Doch der Freundeskreis besteht aus Anpackern, die über verschiedene Fördertöpfe und Sozialfonds, wie den der Aktion Mensch oder das Projekt Takaa-Niroo, das Angebot für die nächsten Jahre sichern wollen. Und über jenes kann sich informieren, wer am Samstag den Tag der offenen Tür für einen Besuch im "Hasen" oder "Rabbit-House", wie einige Flüchtlinge die Begegnungsstätte nennen, nutzt. Während der "Treffpunkt T" an bisheriger Stelle im Kutschenhaus verortet bleibt, wird es im "Hasen" künftig vor allem Beratungsangebote geben – die sich im Übrigen nicht nur an Flüchtlinge, sondern auch an Hartz IV-Empfänger richten sollen.

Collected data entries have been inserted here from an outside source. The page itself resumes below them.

(* ===== verification/VideoPath.v ===== *)
(** From the server's frame source to the client's picture: the composition of
    [ServerConnection], [ServerSession] and [ServerVideo] with the client's side of
    [VideoSession].  No code of its own; the theorem says that what the one writes
    is what the other reads. *)

From S2P Require Import Prelude.
From S2P Require Import StreamKind.
From S2P Require Prologue.
From S2P Require Varint.
From S2P Require Envelope.
From S2P Require Import Async.
From S2P Require Import StreamReader.
From S2P Require Import Connection.
From S2P Require Import Messages.
From S2P Require Import MessageCodecs.
From S2P Require Import Crypto.
From S2P Require Import Auth.
From S2P Require PermissionSet.
From S2P Require SessionStore.
From S2P Require TimecodeFrame.
From S2P Require Reconnection.
From S2P Require VideoSession.
From S2P Require ConnError.
From S2P Require Import ServerVideo.
From S2P Require Import ServerSession.
From S2P Require ServerConnection.
Import VideoSession (fits, frame_ok, frame_bytes, intro_bytes, intro_header, accept_video_instance, read_frames,
                     reader, pending_header).

(** * Definitions *)

(** An instance as the server has sent it: the frame that opened it and the frames
    behind it. *)
Record instance := {
  i_generation : Z;
  i_config_id : Z;
  i_config : EncoderConfig;
  i_idr : SourcedFrame;
  i_frames : list SourcedFrame;
}.

(** The frames behind the intro, as messages. *)
Definition messages (i : instance) : list (VideoFrameHeader * list Z) :=
  numbered (i_generation i) (i_config i) 1 (i_frames i).

Definition opening_header (i : instance) : VideoFrameHeader :=
  intro_header (i_generation i) (i_config_id i) (i_config i) (bytes (i_idr i)) (sf_capture_ts (i_idr i))
    (sf_encode_done_ts (i_idr i)).

(** What the client makes of the intro. *)
Definition intro (i : instance) : VideoSession.VideoInstanceIntro :=
  {| VideoSession.monitor_id := 0;
     VideoSession.generation := {| vsg_generation := i_generation i; vsg_config_id := i_config_id i |};
     VideoSession.encoder_config := i_config i;
     VideoSession.first_frame_header := opening_header i;
     VideoSession.first_frame_payload := bytes (i_idr i) |}.

Section bytes.
Context `{Transport}.
Context `{!Cbor VideoStreamGeneration, !Cbor EncoderConfig, !Cbor VideoFrameHeader}.

(** The streams of a session's instances, in order; the last is in use. *)
Definition streams (v : ServerVideo.video) : list SendStream := reset_streams v ++ [video_send v].

(** The stream up to and with the first [n] frames behind the intro. *)
Definition bytes_upto (n : nat) (i : instance) : list Z :=
  match Prologue.encode Video 1 0 [] with
  | Done pb =>
      pb ++ intro_bytes (i_generation i) (i_config_id i) (i_config i) (bytes (i_idr i)) (sf_capture_ts (i_idr i))
              (sf_encode_done_ts (i_idr i))
         ++ frame_bytes (take n (messages i))
  | Panicked => []
  end.

(** Every message is one the client's reader takes: the messages are no longer
    than its limit for a video stream. *)
Definition legible (i : instance) : Prop :=
  fits (encode {| vsg_generation := i_generation i; vsg_config_id := i_config_id i |}) /\
  fits (encode (i_config i)) /\ fits (encode (opening_header i)) /\ fits (bytes (i_idr i)) /\
  Forall (fun f => fits (encode f.1) /\ fits f.2) (messages i).

#[export] Instance legible_dec i : Decision (legible i).
Proof. unfold legible, fits. apply _. Defined.

(** The [k]-th stream of a session that started with generation [start]: an
    instance, opened by a frame that its source marks as an IDR. *)
Definition shows (start : Z) (config : EncoderConfig) (k : nat) (s : SendStream) (i : instance) : Prop :=
  i_generation i = wrap 64 (start + Z.of_nat k) /\ i_config i = config /\ is_idr (i_idr i) = true /\
  sent s = bytes_upto (length (i_frames i)) i.

(** * Lemmas *)

Lemma numbered_ok gen config k fs :
  Forall (fun f => fits (encode f.1) /\ fits f.2) (numbered gen config k fs) ->
  Forall (fun f => frame_ok f.1 f.2) (numbered gen config k fs).
Proof.
  revert k. induction fs as [|f fs IH]; intros k; cbn [numbered]; [done|].
  intros [[Hh Hp] Hfs]%Forall_cons. constructor; [by split_and!|by apply IH].
Qed.

Lemma length_messages i : length (messages i) = length (i_frames i).
Proof.
  unfold messages. generalize 1%nat as k. induction (i_frames i) as [|f fs IH]; intros k; cbn [numbered length]; [done|].
  by rewrite IH.
Qed.

(** What a stream carries, as an instance. *)
Lemma carries_instance gen config n s :
  carries gen config n s ->
  exists i, i_generation i = gen /\ i_config i = config /\ is_idr (i_idr i) = true /\
    length (i_frames i) = n /\ sent s = bytes_upto n i.
Proof.
  intros (pb & cid & idr & fs & Hpb & Hi & <- & Hs).
  exists {| i_generation := gen; i_config_id := cid; i_config := config; i_idr := idr; i_frames := fs |}.
  split_and!; [done..|]. unfold bytes_upto. rewrite Hpb, take_ge by (rewrite length_messages; done). exact Hs.
Qed.

Lemma streams_carry start config v k s :
  video_ok start config v -> streams v !! k = Some s ->
  exists n, carries (wrap 64 (start + Z.of_nat k)) config n s.
Proof.
  intros ((_ & Hr & Hg & n & _ & Hc) & _) [Hk|[Hk Hs]]%lookup_app_Some; [by apply Hr|].
  apply list_lookup_singleton_Some in Hs as [Hk' <-]. exists n.
  replace k with (length (reset_streams v)) by lia. by rewrite <- Hg.
Qed.

(** Whatever of an instance has arrived is read back. *)
Lemma instance_is_read `{!CborLaws VideoStreamGeneration, !CborLaws EncoderConfig, !CborLaws VideoFrameHeader}
    i n rest cl accepts evs w :
  legible i -> uni_accepts cl = AStream evs w :: accepts -> recv_bytes evs = bytes_upto n i ++ rest ->
  exists rd cl', accept_video_instance cl = (Ready (Ok (intro i, rd)), cl') /\
    forall attempts, (length (recv (reader rd)) < attempts)%nat ->
      exists rd', read_frames (length (take n (i_frames i))) attempts rd = (Ready (Ok (take n (messages i))), rd') /\
        pending_header rd' = None /\ stream_bytes (reader rd') = rest.
Proof.
  intros (Hg & Hc & Hh & Hi & Hfs) Ha Hb. unfold bytes_upto in Hb.
  destruct (Prologue.parse_encoded_prologue Video 1 0 []) as (pb & Hpb & _); [by vm_compute|].
  rewrite Hpb, <- !app_assoc in Hb.
  destruct (VideoSession.accept_intro_ok 0 (i_generation i) (i_config_id i) (i_config i) (bytes (i_idr i))
    (sf_capture_ts (i_idr i)) (sf_encode_done_ts (i_idr i)) pb (frame_bytes (take n (messages i)) ++ rest)
    cl accepts evs w) as (r & cl' & Er & Hr); [by vm_compute|done..|].
  exists {| reader := r; pending_header := None |}, cl'. split.
  { unfold accept_video_instance, VideoSession.accept_video_instance_within. by erewrite abind_ready by exact Er. }
  intros attempts Hl. rewrite length_take, <- length_messages, <- length_take.
  apply VideoSession.read_frames_ok; [|done..]. by apply Forall_take, numbered_ok.
Qed.
End bytes.

Section video_path.
Context `{Transport, Sha256, Ed25519, TlsExporter, SessionStore.CtEq, !SessionStore.CtEqLaws}.
Context `{!Cbor ClientHello, !Cbor ServerHello, !Cbor AuthPubkey, !Cbor AuthResult,
          !Cbor SessionReauthenticate}.
Context `{!Cbor VideoStreamGeneration, !Cbor EncoderConfig, !Cbor VideoFrameHeader}.
Context `{!CborLaws VideoStreamGeneration, !CborLaws EncoderConfig, !CborLaws VideoFrameHeader}.
Context `{!Cbor TimeSyncRequest, !Cbor TimeSyncResponse, !Cbor SessionClose, !Cbor KeepAlive,
          !Cbor PermissionUpdate}.
Context `{!Cbor FileTransferRequest, !Cbor FileTransferAccept, !Cbor FileTransferReject,
          !Cbor FileTransferError, !Cbor FileChunk, !Cbor FileTransferComplete}.
Context `{!Cbor TransportFeedback, !Cbor AudioSyncFeedback, !Cbor KeyframeRequest}.
Context `{!Cbor KeyEvent, !Cbor TextInput, !Cbor ImeComposition, !Cbor MouseMove, !Cbor MouseButton,
          !Cbor Wheel, !Cbor ImeModeChange}.
Context `{!Cbor AudioConfig, !Cbor AudioFrameHeader}.
Context `{!Cbor ClipboardFormats, !Cbor ClipboardRequest, !Cbor ClipboardData, !Cbor ClipboardError}.
Context {EncodeError JoinError : Type}.

Variable clock : nat -> Z.
Variable encode_task : TimecodeFrame.SyntheticFrame -> option (result JoinError (result EncodeError (list Z))).
Variable generate_sine_wave_payload : Z -> Z -> list Z.
Set Default Proof Using "Type*".

(** * Properties *)

(** C7: The client sees what the server sends.  Once a connection is established, new or
    resumed, and set up, then whatever turns its loop takes, every video stream
    the session uses is one instance, the [k]-th of the [k]-th generation from
    where the context starts, opened by a frame that its source marks as an IDR
    (whether the marked bytes hold the parameter sets is the source's affair).  If
    its messages are within the client's limit, a client that accepts the stream
    gets that generation, configuration and first frame, and reads as many of the
    frames behind it as have arrived, each with its time and its number, in order,
    however the transport cuts the stream and however often the read is dropped
    and called again. *)
Theorem client_sees_what_the_server_sends sname trusted challenge sid token c now s ctx s1 s0 p sm s2 events x k stream :
  fresh_opens (ServerConnection.connection s) ->
  ServerConnection.establish (EncodeError := EncodeError) (JoinError := JoinError) sname trusted challenge sid token s
    = (Ready (Ok (Reconnection.Established ctx)), s1) ->
  ServerConnection.set_up clock encode_task c now ctx s1 = (Ready (Ok (s0, p, sm)), s2) ->
  reaches clock encode_task generate_sine_wave_payload p s0 events x ->
  streams (video x) !! k = Some stream ->
  (exists i, shows (Reconnection.starting_generation ctx) (encoder_config p) k stream i) /\
  forall i n rest cl accepts evs w,
    shows (Reconnection.starting_generation ctx) (encoder_config p) k stream i -> legible i ->
    uni_accepts cl = AStream evs w :: accepts -> recv_bytes evs = bytes_upto n i ++ rest ->
    exists rd cl', accept_video_instance cl = (Ready (Ok (intro i, rd)), cl') /\
      forall attempts, (length (recv (reader rd)) < attempts)%nat ->
        exists rd', read_frames (length (take n (i_frames i))) attempts rd = (Ready (Ok (take n (messages i))), rd') /\
          pending_header rd' = None /\ stream_bytes (reader rd') = rest.
Proof.
  intros Hf He Hset Hr Hk. split; [|intros i n rest cl accepts evs w _; apply instance_is_read].
  pose proof (ServerConnection.established_streams clock encode_task generate_sine_wave_payload sname trusted challenge sid
    token c now s ctx s1 s0 p sm s2 Hf He Hset) as Hs0.
  destruct (reaches_streams clock encode_task generate_sine_wave_payload _ p s0 events x Hr Hs0) as [Hv _].
  destruct (streams_carry _ _ _ _ _ Hv Hk) as [m Hc].
  destruct (carries_instance _ _ _ _ Hc) as (i & Hg & Hcfg & Hi & <- & Hs). by exists i.
Qed.
End video_path.

(** ** Concrete runs *)

Module Examples.
#[local] Existing Instance plain_transport.
#[local] Existing Instance toy_sha256.
#[local] Existing Instance toy_ed25519.
#[local] Existing Instance toy_exporter.
#[local] Existing Instance SessionStore.plain_ct_eq.
#[local] Instance any_cbor `{Countable T} : Cbor T := countable_cbor.
#[local] Instance any_cbor_laws `{Countable T} : CborLaws T.
Proof. apply countable_cbor_laws. Defined.
Import ServerConnection.Examples (trusted, arriving, arriving_fresh, clock, no_encoder, silence, opening_idr).

Definition delta : FrameSource.EncodedFrame :=
  {| FrameSource.annex_b := [0; 0; 1; 0x41; 9]; FrameSource.ef_is_idr := false; FrameSource.ef_capture_ts := 21;
     FrameSource.ef_encode_done_ts := 24 |}.

(** The source delivers the frame the session opens with and another. *)
Definition desktop : ServerConnection.capture :=
  ServerConnection.CaptureDesktop ServerConnection.Windows
    (Ok ({| FrameSource.si_width := 16; FrameSource.si_height := 16; FrameSource.fps := 30;
            FrameSource.origin_x := 0; FrameSource.origin_y := 0 |}, [DesktopFrame opening_idr; DesktopFrame delta]))
    (Ok tt).

#[local] Notation establish :=
  (ServerConnection.establish (EncodeError := unit) (JoinError := unit) "s" trusted [9] [8] [6]).
#[local] Notation set_up := (ServerConnection.set_up clock no_encoder desktop 0).

(** What the stream is to show: generation 5, as the session is resumed. *)
Definition shown (config : EncoderConfig) : instance :=
  {| i_generation := 5; i_config_id := 0; i_config := config; i_idr := sourced opening_idr;
     i_frames := [sourced delta] |}.

(** The stream in two pieces; between them the read is dropped once. *)
Definition arrives (bs : list Z) : Connection :=
  {| uni_accepts := [AStream [RData (take 40 bs); RElapsed; RData (drop 40 bs)] {| sent := []; write_results := [] |}];
     bi_accepts := []; uni_opens := []; bi_opens := []; released := []; stopped_readers := [] |}.

(** A resumed session that has sent one frame: the client gets both pictures. *)
Lemma client_sees_what_the_server_sends_witness :
  exists p x, sent (video_send (video x)) = bytes_upto 1 (shown (encoder_config p)) /\
    exists rd cl', accept_video_instance (arrives (sent (video_send (video x))))
                   = (Ready (Ok (intro (shown (encoder_config p)), rd)), cl') /\
      forall attempts, (length (recv (reader rd)) < attempts)%nat ->
        exists rd', read_frames 1 attempts rd = (Ready (Ok (messages (shown (encoder_config p)))), rd') /\
          stream_bytes (reader rd') = [].
Proof.
  pose proof SessionStore.plain_ct_eq_laws as L.
  destruct (establish (arriving PermissionSet.bit.VIEW)) as [r1 s1] eqn:E1.
  pose proof E1 as E1'. vm_compute in E1'. injection E1' as <- <-.
  match type of E1 with _ = (Ready (Ok (Reconnection.Established ?ctx)), ?s1) =>
    destruct (set_up ctx s1) as [r2 s2] eqn:E2; pose proof E2 as E2'; vm_compute in E2'; injection E2' as <- <-
  end.
  match type of E2 with _ = (Ready (Ok (?s0, ?p, ?sm)), ?s2) =>
    destruct (step clock no_encoder silence p (Turn 1 DesktopArm) s0) as [r3 x] eqn:E3;
    pose proof E3 as E3'; vm_compute in E3'; injection E3' as <- Hx;
    destruct (client_sees_what_the_server_sends clock no_encoder silence "s" trusted [9] [8] [6] desktop 0
      (arriving PermissionSet.bit.VIEW) _ _ s0 p sm s2 [Turn 1 DesktopArm] x 0 (video_send (video x)) (arriving_fresh _) E1 E2
      (reaches_step _ _ _ _ _ [] _ _ _ (reaches_start _ _ _ _ _) E3)) as [_ H]; [by rewrite <- Hx|];
    exists p, x;
    assert (sent (video_send (video x)) = bytes_upto 1 (shown (encoder_config p))) as Hs by (rewrite <- Hx; by vm_compute);
    split; [exact Hs|];
    destruct (H (shown (encoder_config p)) 1%nat [] (arrives (sent (video_send (video x)))) []
      [RData (take 40 (sent (video_send (video x)))); RElapsed; RData (drop 40 (sent (video_send (video x))))]
      {| sent := []; write_results := [] |}) as (rd & cl' & Hrd & Hfs);
      [split_and!; [by vm_compute..|exact Hs]|apply (bool_decide_unpack _); by vm_compute|done|rewrite Hs; by vm_compute|]
  end.
  exists rd, cl'. split; [exact Hrd|]. intros attempts Ha. destruct (Hfs attempts Ha) as (rd' & Hr & _ & Hb).
  by exists rd'.
Defined.
End Examples.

"Die Schwierigkeiten sind meist dieselben", erklärt Gronmayer. Das Angebot soll sich über eine niederschwellige Rechts- und Sozialberatung bis hin zur Lebenberatung im Allgemeinen erstrecken. Gronmayer nennt ein Beispiel: "Das Thema Scheidung ist so ein Punkt, mit dem einige Flüchtlinge erst hier in Berührung kommen." Männer, aber auch Frauen kämen dann mit einem Blatt Papier in der Hand zum Flüchtlingshelfer und wüssten nichts damit anzufangen. Dann sei lebenspraktische Hilfe gefragt.
Der "Hasen" als Begegnungsort solle zudem Möglichkeiten bieten, Kontakte und Netzwerke zu knüpfen. Dabei unterstütze auch der Landkreis den Freundeskreis aktiv. Er wird in den Räumen eine professionelle Sozialberatung anbieten (wir berichteten). "Wir wollen einen Hilfe-Mix anbieten, der unter dem Titel ›interkulturell, integrativ, inklusiv‹ zusammengefasst werden kann", sagt Burger. Wenn der "Hasen" ins Zentrum der Rottweiler Gesellschaft rücke, dann habe sich die Arbeit gelohnt. n Der Tag der offenen Tür findet am Samstag, 29. September, von 9.30 Uhr bis 17 Uhr im ehemaligen Gasthaus Hasen, Hauptstraße 69, oberhalb des Viadukts statt.